(Input material Opens)
Definition stored_compressor : Compressor := {|
  enc := bool;                         (* wroteHeader *)
  enc_init := fun _ => false;
  enc_write := fun h p =>
    (true, (if h then [] else [gzipMagicHeader]) ++ [p]);
  enc_close := fun h =>
    (if h then [] else [gzipMagicHeader]) ++ [[end_mark]]
|}.

Definition stored_open (bs : list byte) (term : option error)
  : list byte * error * option error + error :=
  match bs with
  | [] => inr (match term with None => EOF | Some e => e end)
  | b1 :: b2 :: rest =>
      if bytes_Equal [b1; b2] gzipMagicHeader then
        match term with
        | Some e => inl (rest, e, Some e)
        | None =>
            if Byte.eqb (last rest Byte.x00) end_mark
            then inl (removelast rest, EOF, Some EOF)
            else inl (rest, ErrUnexpectedEOF, Some ErrUnexpectedEOF)
        end
      else inr ErrHeader
  | _ => inr ErrUnexpectedEOF
  end.

Definition stored_decompressor : Decompressor := {|
  gzip_open := stored_open
|}.

(** ** Notions used to state the properties of the bridge *)

Unset Implicit Arguments.

(** The only value the consumer ever stores in [rerr] is
    [io.ErrClosedPipe]: it holds the read end as an [io.ReadCloser] and can
    only call [Close] on it. *)
Definition pipe_ok (p : pipe) : Prop :=
  rerr p = None \/ rerr p = Some ErrClosedPipe.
(Input material Closes)
== Required action ==
Once you find the string "term" in a line of the records, copy that line.

== Answer to this problem ==
Definition stored_open (bs : list byte) (term : option error)
  | [] => inr (match term with None => EOF | Some e => e end)
        match term with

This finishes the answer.